Related Work & Insights¶
- Gromov (2023): Manually constructs Fourier solutions but relies on an infinite-width approximation → CoGS requires no such assumption and is more systematic.
- Morwani et al. (2023): Analyzes algebraic tasks via max-margin and \(L_{2,3}\) norms → CoGS uses standard \(L_2\) loss and discovers the semiring structure.
- Nanda et al. (2023): Extracts circuits via mechanistic interpretability → CoGS provides an algebraic explanation for why circuits exhibit Fourier structure.
- Geometric deep learning (Bronstein et al., 2021): Incorporates symmetry into architectures → CoGS discovers algebraic structure that spontaneously emerges in the weight space during training.
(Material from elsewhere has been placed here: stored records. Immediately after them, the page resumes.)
Lemma CreateScope_inherits_witness :
  let parent := Example.parent in
  let child := Example.in_child Example.parent in
  Require_ptr Example.from_left 1 Example.Shape parent = Ok (Some 1) parent ∧
  Require_ptr Example.from_left 1 Example.Shape child = Ok (Some 1) child ∧
  Require_ptr Example.from_left 1 Example.Logger parent = Ok (Some 0) parent ∧
  consistent parent ∧
  ∃ s', Require_ptr Example.from_left 1 Example.Logger child = Ok (Some 2) s' ∧
        Some 0 ≠ Some 2 ∧ ¬ alive 2 parent ∧ alive 2 s'.
Proof.
  pose proof (CreateScope_inherits Example.from_left (ctx Example.parent)
                (heap Example.parent) (trace Example.parent)) as H.
  destruct H as (_ & _ & _ & _ & Hsingleton & Hlocal).
  destruct (Hsingleton Example.Shape {| Handle := Some 1; Instance_Scope := Singleton |} 0
              eq_refl eq_refl) as [Hchild Hparent].
  destruct (Hlocal Example.Logger {| Handle := Some 0; Instance_Scope := Local |}
              {| Factory_Builder := As; Factory_Scope := Local |} 0
              eq_refl eq_refl eq_refl eq_refl) as [Hbuild Hdistinct].
  split; [exact Hparent |]. split; [exact Hchild |].
  split; [vm_compute; reflexivity |].
  assert (consistent Example.parent) as Hgood.
  { pose proof (proj2 (api_safe_fuel Example.from_left 1) Example.Logger As Local initial
                  consistent_initial) as H1.
    exact (proj2 (api_safe_fuel Example.from_left 1) Example.Shape Example.make_shape
             Singleton Example.with_logger H1). }
  split; [exact Hgood |].
  exists (Example.after (Require_ptr Example.from_left 1 Example.Logger
                           (Example.in_child Example.parent))).
  assert (Require_ptr Example.from_left 1 Example.Logger (Example.in_child Example.parent) =
          Ok (Some 2) (Example.after (Require_ptr Example.from_left 1 Example.Logger
                                        (Example.in_child Example.parent)))) as Hreq
    by (vm_compute; reflexivity).
  split; [exact Hreq |].
  destruct (Hdistinct 2 _ Hgood Hreq) as (Hne & Hnew & Halive & _). done.
Defined.
Lemma exists_after_write path content d written p :
  write_file path content d = Ok written ->
  os_path_exists p d = true -> os_path_exists p written = true.
Proof.
  unfold write_file, os_path_exists.
  destruct (files d !! path) as [[old|]|] eqn:E; try discriminate; intros [= <-]; cbn [files].
  all: destruct (decide (path = p)) as [-> | Hne];
    [now rewrite lookup_insert_eq | now rewrite lookup_insert_ne].
Qed.

(** X26: a download writes the chunks it received under the very path that
    launching looks at, also when the stream broke and the worker emitted
    an error; from the browse tab and from the favorites tab alike, the
    game is then started on that file. *)
Theorem download_then_launch cfg net popen (m : MapInfo) d response total :
  net (download_url cfg (TrackID m)) = Ok response ->
  content_length response = Ok total ->
  files d !! map_file_path cfg (TrackID m) <> Some Directory ->
  os_path_exists (tm_path_input d) d = true ->
  popen (command_line (tm_path_input d) (map_file_path cfg (TrackID m))) = None ->
  let downloaded := fst (DownloadWorker_run cfg net (TrackID m) d) in
  let started :=
    (processes d ++ [command_line (tm_path_input d) (map_file_path cfg (TrackID m))])%list in
  files downloaded !! map_file_path cfg (TrackID m)
    = Some (File (String.concat "" (chunks response))) /\
  snd (DownloadWorker_run cfg net (TrackID m) d) =
    match broken response with
    | Some e => error (Failure e)
    | None => finished (map_file_path cfg (TrackID m))
    end /\
  processes (launch_selected cfg popen (Some m) downloaded) = started /\
  forall item, item_kind item = "map" -> item_id item = TrackID m ->
    processes (launch_favorite cfg popen (Some item) downloaded) = started.
Proof.
  intros Hnet Hlen Hdir Hexe Hpopen. cbv zeta.
  set (path := map_file_path cfg (TrackID m)) in *.
  assert (Hw : exists written,
             write_file path (String.concat "" (chunks response))
               (request (download_url cfg (TrackID m)) d) = Ok written /\
             files written !! path = Some (File (String.concat "" (chunks response))) /\
             processes written = processes d /\ tm_path_input written = tm_path_input d).
  { unfold write_file. cbn [request files].
    destruct (files d !! path) as [[old|]|] eqn:E; [|congruence|];
      eexists; (split; [reflexivity|]); cbn [files processes tm_path_input];
      now rewrite lookup_insert_eq. }
  destruct Hw as (written & Hw & Hfile & Hproc & Hinput).
  assert (Hexe' : os_path_exists (tm_path_input written) written = true).
  { rewrite Hinput. eapply exists_after_write; [exact Hw|]. exact Hexe. }
  assert (Hlaunch : processes (launch_map cfg popen path written) =
                    (processes d ++ [command_line (tm_path_input d) path])%list).
  { unfold launch_map. unfold os_path_exists at 1. rewrite Hfile. cbn [negb].
    rewrite Hexe'. cbn [negb]. rewrite Hinput, Hpopen. cbn [processes].
    now rewrite Hproc. }
  assert (Hrun : DownloadWorker_run cfg net (TrackID m) d =
                 (written, match broken response with
                           | Some e => error (Failure e)
                           | None => finished path
                           end)).
  { unfold DownloadWorker_run. rewrite Hnet, Hlen. fold path. rewrite Hw.
    now destruct (broken response). }
  rewrite Hrun. cbn [fst snd]. split; [exact Hfile|]. split; [reflexivity|].
  split; [exact Hlaunch|].
  intros item Hkind Hid. unfold launch_favorite. rewrite Hkind, Hid.
  change (String.eqb "map" "mappack") with false. cbv iota. fold path.
  unfold os_path_exists at 1. rewrite Hfile. exact Hlaunch.
Qed.

Lemma download_then_launch_witness :
  snd (DownloadWorker_run sample_settings broken_network (JNum 42) sample_desk)
    = error (Failure OSError) /\
  processes (launch_selected sample_settings popen_starts (Some scenario_map)
               (fst (DownloadWorker_run sample_settings broken_network (JNum 42) sample_desk)))
    = [["C:/Trackmania.exe"; "/useexedir"; "/singleinst"; "/file=./maps/42.Map.Gbx"]].
Proof.
  destruct (download_then_launch sample_settings broken_network popen_starts scenario_map
              sample_desk broken_response 100 eq_refl eq_refl) as (_ & Hsig & Hsel & _).
  - discriminate.
  - reflexivity.
  - reflexivity.
  - split; [exact Hsig | exact Hsel].
Defined.

Lemma paths_tell_identity_witness :
  thumbnail_path sample_settings (JNum 7) <> mappack_thumbnail_path sample_settings (JNum 7).
Proof.
  exact (proj1 (proj2 (proj2 (paths_tell_identity sample_settings 7 7)))).
Defined.

Lemma launch_map_guarded_witness :
  processes (launch_map sample_settings popen_starts "./maps/42.Map.Gbx" sample_desk) = [].
Proof.
  destruct (launch_map_guarded sample_settings popen_starts "./maps/42.Map.Gbx" sample_desk)
    as [_ [(H & _ & _) | (_ & _ & _ & H & _)]].
  - exact H.
  - discriminate H.
Defined.
(** X14: unpushed platform-side commits alone are fatal in both modes,
    and commented in pull-request mode. *)
Lemma unpushed_commits_are_fatal :
  forall m config t o errors rest message,
    path (modeToHandler m config) t o ->
    health_check t = Some (errors, rest) ->
    truthy (mergeFailureError errors) = None ->
    truthy (needsCommitError errors) = None ->
    truthy (needsPushError errors) = Some message ->
    match m with
    | SYNC_MASTER => rest = [Told (SetFailed SYNC_MASTER_unpushed)] /\ o = Ok tt
    | VALIDATE_PULL_REQUEST =>
        exists r,
          rest = Called (CreateComment (pullRequestNumber config) message) r
                   :: match r with
                      | Ok _ => [Told (SetFailed message)]
                      | Err _ => []
                      end
          /\ o = match r with Ok _ => Ok tt | Err e => Err e end
    | REMOVE_BRANCH => False
    end.
Proof.
  intros m config t o errors rest message H Hh Hm Hc Hp.
  destruct m; cbn [modeToHandler] in H.
  - unfold syncMaster in H. reduce H.
    repeat step H; locate Hh; try discriminate;
      injection Hh as <- <-; try congruence.
    all: split; reflexivity.
  - unfold validatePullRequest in H. reduce H.
    repeat step H; locate Hh; try discriminate;
      injection Hh as <- <-; try congruence.
    all: same_message; with_answer.
  - unfold removeBranch in H. reduce H.
    repeat step H; discriminate.
Qed.

(** *** Task barrier before removal *)

(** X17: the trunk handler asks the platform for all components of the
    category and waits for exactly those before it removes (index.ts,
    lines 83-99). *)
Lemma syncMaster_waits_for_whole_category :
  forall config t o b2 b1 i,
    path (syncMaster config) t o ->
    removal_guard None None t = Some (b2, b1, i) ->
    exists components slug r,
      b2 = Some (Called (GetComponentsInCategory i) (Ok components))
      /\ b1 = Some (Called (WaitComponentsTasks
                              (map Component.name components) slug) r).
Proof.
  intros config t o b2 b1 i H Hg.
  unfold syncMaster in H. reduce H.
  repeat step H; locate_removal Hg; try discriminate.
  all: inversion Hg; subst; eexists _, _, _; split; reflexivity.
Qed.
- Li et al. (2024), Liu et al. (2022): Construct Transformer weights to implement automata → Do not verify that the constructions coincide with gradient descent solutions.
Rating¶
- Novelty: ⭐⭐⭐⭐⭐ — First to reveal the semiring algebraic structure of the weight space during training, inaugurating a new analytical paradigm.
- Experimental Thoroughness: ⭐⭐⭐⭐ — 95% exact matching across multiple values of \(d\), but limited to synthetic modular addition tasks.
- Writing Quality: ⭐⭐⭐⭐ — Theoretical derivations are rigorous and clear, though the dense algebraic notation poses a high entry barrier.
- Value: ⭐⭐⭐⭐ — Provides a novel algebraic perspective for understanding network reasoning capabilities, with potential future impact on training algorithm design.